==== EXTRACTED INFORMATION ====

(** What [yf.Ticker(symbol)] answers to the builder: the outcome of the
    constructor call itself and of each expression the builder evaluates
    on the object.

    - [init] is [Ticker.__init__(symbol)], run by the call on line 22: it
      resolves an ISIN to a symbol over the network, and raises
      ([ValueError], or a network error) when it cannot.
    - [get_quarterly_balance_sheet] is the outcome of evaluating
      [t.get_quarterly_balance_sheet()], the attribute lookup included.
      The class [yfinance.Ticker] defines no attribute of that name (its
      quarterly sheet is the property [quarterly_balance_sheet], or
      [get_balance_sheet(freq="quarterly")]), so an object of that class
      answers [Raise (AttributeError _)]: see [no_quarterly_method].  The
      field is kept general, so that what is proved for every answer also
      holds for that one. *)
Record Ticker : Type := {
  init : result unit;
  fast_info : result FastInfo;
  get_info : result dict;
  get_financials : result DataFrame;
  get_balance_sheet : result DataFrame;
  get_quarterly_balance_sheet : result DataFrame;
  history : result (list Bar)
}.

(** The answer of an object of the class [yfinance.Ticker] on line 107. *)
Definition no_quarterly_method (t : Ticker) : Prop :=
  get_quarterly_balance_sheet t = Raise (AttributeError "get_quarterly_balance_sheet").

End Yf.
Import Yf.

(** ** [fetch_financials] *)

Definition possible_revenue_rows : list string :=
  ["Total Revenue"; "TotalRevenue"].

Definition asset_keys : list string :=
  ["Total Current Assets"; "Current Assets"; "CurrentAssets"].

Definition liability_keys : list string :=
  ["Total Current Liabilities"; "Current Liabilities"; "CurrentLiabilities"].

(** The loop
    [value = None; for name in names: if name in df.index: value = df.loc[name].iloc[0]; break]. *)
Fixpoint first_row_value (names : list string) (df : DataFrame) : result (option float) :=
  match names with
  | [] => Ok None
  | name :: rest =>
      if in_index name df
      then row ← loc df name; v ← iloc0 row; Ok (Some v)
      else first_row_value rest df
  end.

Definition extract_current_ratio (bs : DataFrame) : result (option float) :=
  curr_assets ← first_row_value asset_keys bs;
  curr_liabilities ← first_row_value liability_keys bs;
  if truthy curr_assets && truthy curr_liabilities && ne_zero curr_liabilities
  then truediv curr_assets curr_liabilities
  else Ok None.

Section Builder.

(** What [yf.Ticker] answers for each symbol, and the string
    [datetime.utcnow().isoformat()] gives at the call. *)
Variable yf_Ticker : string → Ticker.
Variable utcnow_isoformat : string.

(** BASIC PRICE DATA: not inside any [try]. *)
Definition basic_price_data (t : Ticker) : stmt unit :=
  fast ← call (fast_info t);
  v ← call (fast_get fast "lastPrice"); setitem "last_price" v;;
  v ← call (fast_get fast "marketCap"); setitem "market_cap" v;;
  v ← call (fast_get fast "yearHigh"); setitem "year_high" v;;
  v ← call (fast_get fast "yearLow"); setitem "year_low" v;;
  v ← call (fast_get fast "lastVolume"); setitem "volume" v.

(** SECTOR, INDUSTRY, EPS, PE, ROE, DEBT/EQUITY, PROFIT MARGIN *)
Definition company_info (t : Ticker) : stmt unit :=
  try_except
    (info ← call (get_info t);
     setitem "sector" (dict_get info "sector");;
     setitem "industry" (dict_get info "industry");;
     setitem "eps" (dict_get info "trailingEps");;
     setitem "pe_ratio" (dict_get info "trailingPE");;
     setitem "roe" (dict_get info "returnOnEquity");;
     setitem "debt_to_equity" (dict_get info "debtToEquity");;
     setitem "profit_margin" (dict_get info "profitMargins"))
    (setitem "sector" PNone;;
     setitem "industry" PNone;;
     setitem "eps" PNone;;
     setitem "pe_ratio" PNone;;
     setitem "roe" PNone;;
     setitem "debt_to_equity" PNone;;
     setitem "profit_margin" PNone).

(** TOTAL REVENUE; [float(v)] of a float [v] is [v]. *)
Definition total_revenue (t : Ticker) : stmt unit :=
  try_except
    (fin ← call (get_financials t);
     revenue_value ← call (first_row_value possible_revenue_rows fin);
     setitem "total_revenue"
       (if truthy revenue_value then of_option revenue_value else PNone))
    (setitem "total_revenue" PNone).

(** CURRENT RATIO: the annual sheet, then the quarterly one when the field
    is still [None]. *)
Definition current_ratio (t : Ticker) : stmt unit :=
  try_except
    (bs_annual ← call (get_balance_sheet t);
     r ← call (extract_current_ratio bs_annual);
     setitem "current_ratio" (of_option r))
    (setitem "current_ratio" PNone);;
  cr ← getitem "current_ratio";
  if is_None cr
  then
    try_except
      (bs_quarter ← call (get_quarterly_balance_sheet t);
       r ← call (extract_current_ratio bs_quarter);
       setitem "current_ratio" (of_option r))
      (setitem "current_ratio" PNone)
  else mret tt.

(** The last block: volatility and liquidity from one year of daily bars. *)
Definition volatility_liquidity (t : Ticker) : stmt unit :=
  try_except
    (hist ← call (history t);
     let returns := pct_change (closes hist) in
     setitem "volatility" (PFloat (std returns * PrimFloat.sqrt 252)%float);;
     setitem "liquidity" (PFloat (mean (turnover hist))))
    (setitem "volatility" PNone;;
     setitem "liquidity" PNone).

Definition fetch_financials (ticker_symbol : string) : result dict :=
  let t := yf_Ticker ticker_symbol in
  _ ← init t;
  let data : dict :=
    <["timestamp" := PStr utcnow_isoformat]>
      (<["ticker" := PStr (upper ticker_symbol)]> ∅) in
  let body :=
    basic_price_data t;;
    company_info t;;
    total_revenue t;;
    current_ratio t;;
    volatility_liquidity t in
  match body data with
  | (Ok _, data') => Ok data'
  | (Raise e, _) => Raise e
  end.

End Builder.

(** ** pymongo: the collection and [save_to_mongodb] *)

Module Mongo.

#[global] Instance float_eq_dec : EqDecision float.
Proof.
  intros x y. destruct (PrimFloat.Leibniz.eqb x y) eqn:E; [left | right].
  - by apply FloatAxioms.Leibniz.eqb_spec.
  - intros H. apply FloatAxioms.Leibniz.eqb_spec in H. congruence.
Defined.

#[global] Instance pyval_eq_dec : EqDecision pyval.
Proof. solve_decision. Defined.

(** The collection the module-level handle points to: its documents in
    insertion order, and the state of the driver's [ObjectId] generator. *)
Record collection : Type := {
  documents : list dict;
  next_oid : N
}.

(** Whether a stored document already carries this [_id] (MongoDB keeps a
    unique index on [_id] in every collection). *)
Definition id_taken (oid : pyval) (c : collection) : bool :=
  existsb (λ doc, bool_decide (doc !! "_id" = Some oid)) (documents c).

====
==== EXTRACTED INFORMATION ====

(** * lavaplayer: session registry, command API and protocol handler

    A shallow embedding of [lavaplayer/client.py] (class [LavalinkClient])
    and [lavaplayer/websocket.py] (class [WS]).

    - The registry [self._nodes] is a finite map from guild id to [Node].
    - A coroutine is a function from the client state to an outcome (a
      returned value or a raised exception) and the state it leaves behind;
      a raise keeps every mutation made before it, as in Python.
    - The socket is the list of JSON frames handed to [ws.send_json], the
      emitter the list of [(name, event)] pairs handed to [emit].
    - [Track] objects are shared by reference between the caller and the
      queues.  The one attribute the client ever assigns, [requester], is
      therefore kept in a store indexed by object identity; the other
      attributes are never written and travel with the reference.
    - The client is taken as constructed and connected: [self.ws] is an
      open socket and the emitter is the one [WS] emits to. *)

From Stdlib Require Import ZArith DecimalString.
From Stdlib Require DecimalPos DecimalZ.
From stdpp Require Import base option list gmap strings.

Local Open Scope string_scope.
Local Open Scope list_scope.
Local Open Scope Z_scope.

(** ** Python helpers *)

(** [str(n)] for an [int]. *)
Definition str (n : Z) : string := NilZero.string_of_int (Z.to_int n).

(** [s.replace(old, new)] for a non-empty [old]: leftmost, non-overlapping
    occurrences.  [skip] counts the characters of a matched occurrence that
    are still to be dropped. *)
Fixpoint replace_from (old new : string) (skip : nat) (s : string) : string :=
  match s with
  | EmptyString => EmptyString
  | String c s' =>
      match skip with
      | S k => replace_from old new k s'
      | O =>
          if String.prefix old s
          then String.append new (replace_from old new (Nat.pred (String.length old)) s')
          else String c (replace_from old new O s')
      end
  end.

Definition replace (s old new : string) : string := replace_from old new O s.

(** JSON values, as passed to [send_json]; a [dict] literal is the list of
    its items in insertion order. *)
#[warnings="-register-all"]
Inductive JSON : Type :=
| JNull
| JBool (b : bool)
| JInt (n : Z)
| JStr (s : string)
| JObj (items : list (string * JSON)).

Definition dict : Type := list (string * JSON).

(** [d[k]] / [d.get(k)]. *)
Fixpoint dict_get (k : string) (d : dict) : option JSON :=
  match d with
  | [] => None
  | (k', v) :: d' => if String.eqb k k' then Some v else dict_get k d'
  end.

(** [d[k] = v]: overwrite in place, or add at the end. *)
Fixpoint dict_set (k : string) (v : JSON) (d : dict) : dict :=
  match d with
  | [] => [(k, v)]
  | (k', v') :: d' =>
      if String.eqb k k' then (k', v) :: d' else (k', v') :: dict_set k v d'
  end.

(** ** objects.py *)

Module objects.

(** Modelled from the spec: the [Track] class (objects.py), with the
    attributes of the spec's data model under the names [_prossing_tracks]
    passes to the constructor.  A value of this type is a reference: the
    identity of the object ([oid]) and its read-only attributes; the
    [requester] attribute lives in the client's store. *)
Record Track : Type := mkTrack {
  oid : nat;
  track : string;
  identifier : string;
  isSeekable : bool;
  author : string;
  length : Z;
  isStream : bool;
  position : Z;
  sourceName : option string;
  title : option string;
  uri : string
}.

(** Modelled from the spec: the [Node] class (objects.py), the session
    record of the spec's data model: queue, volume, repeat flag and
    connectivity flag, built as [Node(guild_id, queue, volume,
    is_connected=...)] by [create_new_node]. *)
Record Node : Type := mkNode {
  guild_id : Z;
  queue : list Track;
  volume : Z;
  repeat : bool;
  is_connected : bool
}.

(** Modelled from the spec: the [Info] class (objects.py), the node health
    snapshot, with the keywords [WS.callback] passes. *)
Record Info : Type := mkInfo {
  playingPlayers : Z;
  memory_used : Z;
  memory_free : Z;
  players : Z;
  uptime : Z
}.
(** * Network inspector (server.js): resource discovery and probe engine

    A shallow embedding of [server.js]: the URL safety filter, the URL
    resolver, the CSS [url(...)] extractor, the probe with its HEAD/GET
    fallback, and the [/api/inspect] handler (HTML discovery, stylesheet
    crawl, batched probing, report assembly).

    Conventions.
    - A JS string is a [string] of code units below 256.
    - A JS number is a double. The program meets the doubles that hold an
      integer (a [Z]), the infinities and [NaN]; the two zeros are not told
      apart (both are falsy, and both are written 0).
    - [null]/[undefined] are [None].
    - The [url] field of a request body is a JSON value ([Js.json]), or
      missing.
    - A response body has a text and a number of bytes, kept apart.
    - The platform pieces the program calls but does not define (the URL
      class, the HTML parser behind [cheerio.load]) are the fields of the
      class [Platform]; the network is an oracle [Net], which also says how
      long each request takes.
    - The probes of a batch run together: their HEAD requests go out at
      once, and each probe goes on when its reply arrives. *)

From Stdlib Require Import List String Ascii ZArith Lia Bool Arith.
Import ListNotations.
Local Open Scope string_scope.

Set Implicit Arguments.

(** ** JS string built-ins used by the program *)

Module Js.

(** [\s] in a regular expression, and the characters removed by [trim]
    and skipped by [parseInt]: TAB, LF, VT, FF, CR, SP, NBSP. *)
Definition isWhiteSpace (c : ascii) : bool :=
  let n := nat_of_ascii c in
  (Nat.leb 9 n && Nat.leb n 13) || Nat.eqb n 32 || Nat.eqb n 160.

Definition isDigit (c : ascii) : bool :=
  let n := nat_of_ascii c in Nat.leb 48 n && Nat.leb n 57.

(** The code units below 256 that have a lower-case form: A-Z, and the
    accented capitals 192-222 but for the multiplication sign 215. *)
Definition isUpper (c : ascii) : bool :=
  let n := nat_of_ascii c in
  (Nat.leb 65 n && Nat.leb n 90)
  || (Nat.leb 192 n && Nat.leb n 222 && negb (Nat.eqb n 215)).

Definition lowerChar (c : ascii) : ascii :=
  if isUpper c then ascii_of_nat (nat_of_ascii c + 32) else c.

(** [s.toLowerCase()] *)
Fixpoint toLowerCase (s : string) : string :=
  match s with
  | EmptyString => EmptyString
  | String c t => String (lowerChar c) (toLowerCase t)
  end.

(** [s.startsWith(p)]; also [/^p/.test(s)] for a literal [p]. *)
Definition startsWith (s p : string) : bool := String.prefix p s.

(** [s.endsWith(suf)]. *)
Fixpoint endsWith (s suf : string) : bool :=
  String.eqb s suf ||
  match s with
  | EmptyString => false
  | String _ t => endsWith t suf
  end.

====
==== EXTRACTED INFORMATION ====

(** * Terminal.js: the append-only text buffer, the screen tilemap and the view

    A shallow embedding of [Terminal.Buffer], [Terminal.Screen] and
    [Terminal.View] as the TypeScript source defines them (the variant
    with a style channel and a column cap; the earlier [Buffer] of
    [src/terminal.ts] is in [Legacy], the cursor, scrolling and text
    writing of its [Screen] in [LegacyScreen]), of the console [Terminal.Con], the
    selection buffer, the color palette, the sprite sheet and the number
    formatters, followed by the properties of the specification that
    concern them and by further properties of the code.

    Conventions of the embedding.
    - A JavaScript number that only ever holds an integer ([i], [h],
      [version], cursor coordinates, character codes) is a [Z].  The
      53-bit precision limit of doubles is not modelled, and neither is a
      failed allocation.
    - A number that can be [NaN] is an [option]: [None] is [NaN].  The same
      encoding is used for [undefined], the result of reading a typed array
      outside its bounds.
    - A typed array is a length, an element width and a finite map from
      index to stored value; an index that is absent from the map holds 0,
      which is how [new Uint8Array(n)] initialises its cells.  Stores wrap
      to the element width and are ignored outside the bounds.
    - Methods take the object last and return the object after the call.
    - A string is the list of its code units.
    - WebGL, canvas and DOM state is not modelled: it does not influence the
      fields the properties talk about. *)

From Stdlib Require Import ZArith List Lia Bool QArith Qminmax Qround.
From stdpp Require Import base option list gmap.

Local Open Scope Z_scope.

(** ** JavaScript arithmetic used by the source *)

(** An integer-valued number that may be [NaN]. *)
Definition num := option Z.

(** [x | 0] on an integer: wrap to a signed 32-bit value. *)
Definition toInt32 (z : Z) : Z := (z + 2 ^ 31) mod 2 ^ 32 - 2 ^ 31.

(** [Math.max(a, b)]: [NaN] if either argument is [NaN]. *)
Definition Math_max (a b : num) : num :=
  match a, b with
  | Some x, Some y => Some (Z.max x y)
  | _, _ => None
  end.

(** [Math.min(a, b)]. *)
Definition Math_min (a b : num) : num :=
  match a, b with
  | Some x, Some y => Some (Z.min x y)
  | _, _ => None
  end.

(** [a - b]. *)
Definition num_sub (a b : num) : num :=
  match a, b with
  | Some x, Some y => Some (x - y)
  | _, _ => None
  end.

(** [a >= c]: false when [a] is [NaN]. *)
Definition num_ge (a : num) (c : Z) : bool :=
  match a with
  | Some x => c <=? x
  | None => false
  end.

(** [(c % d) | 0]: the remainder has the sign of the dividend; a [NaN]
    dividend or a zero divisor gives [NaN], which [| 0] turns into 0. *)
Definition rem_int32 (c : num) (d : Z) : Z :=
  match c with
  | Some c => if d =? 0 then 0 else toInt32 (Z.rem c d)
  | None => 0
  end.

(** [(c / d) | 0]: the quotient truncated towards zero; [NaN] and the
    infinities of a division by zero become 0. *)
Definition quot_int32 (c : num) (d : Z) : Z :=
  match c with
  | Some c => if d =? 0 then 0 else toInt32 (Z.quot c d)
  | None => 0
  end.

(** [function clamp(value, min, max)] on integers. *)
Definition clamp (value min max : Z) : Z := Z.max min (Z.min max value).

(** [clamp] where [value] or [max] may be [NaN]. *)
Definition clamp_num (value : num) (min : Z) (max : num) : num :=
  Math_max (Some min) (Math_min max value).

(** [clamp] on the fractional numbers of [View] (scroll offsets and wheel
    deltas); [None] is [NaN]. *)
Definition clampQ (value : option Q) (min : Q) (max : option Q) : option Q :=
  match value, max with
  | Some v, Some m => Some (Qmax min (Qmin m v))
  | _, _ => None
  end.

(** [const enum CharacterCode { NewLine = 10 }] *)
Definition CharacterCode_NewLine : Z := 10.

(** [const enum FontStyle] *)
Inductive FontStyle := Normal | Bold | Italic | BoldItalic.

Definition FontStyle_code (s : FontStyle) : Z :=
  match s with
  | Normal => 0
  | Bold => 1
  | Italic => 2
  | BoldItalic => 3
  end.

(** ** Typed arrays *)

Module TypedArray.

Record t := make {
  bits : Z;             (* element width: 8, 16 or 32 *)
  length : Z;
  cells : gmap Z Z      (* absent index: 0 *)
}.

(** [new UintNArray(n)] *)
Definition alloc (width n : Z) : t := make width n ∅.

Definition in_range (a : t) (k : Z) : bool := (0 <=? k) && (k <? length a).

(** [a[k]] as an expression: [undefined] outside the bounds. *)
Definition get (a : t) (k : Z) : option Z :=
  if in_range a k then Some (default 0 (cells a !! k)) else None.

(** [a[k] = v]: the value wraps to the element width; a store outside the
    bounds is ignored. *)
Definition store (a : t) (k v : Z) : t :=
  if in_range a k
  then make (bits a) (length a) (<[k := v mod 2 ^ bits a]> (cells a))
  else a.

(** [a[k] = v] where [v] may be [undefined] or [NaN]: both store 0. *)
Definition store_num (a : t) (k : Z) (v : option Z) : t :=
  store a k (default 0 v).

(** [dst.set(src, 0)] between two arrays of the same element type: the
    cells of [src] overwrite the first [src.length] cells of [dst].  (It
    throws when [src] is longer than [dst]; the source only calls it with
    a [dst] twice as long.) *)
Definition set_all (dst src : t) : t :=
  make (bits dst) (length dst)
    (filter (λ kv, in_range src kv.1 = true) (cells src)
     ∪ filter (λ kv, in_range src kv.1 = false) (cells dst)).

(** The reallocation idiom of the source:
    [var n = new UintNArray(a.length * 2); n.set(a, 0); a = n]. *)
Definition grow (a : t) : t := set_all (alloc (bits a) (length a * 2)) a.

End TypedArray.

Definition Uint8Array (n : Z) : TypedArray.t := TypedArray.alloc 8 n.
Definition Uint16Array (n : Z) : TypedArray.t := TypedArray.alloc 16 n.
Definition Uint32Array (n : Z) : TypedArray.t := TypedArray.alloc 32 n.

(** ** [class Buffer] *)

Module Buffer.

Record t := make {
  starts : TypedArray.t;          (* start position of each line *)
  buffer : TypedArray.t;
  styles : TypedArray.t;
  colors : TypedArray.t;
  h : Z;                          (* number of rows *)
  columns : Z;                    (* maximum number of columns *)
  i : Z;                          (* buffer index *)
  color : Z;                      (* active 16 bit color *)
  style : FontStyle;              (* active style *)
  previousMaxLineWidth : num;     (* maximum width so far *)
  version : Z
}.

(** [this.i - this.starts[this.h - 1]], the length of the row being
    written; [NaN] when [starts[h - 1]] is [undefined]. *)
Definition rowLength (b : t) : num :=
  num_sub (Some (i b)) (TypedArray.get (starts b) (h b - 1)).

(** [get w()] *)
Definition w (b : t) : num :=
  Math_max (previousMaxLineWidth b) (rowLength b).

====

▶ _EXERCISE REQUIREMENTS_
All lines in the preceding records that hold the word "state" need to be copied.

▶ _RESPONSE AREA_
    insertion order, and the state of the driver's [ObjectId] generator. *)
    - A coroutine is a function from the client state to an outcome (a
      returned value or a raised exception) and the state it leaves behind;
    - WebGL, canvas and DOM state is not modelled: it does not influence the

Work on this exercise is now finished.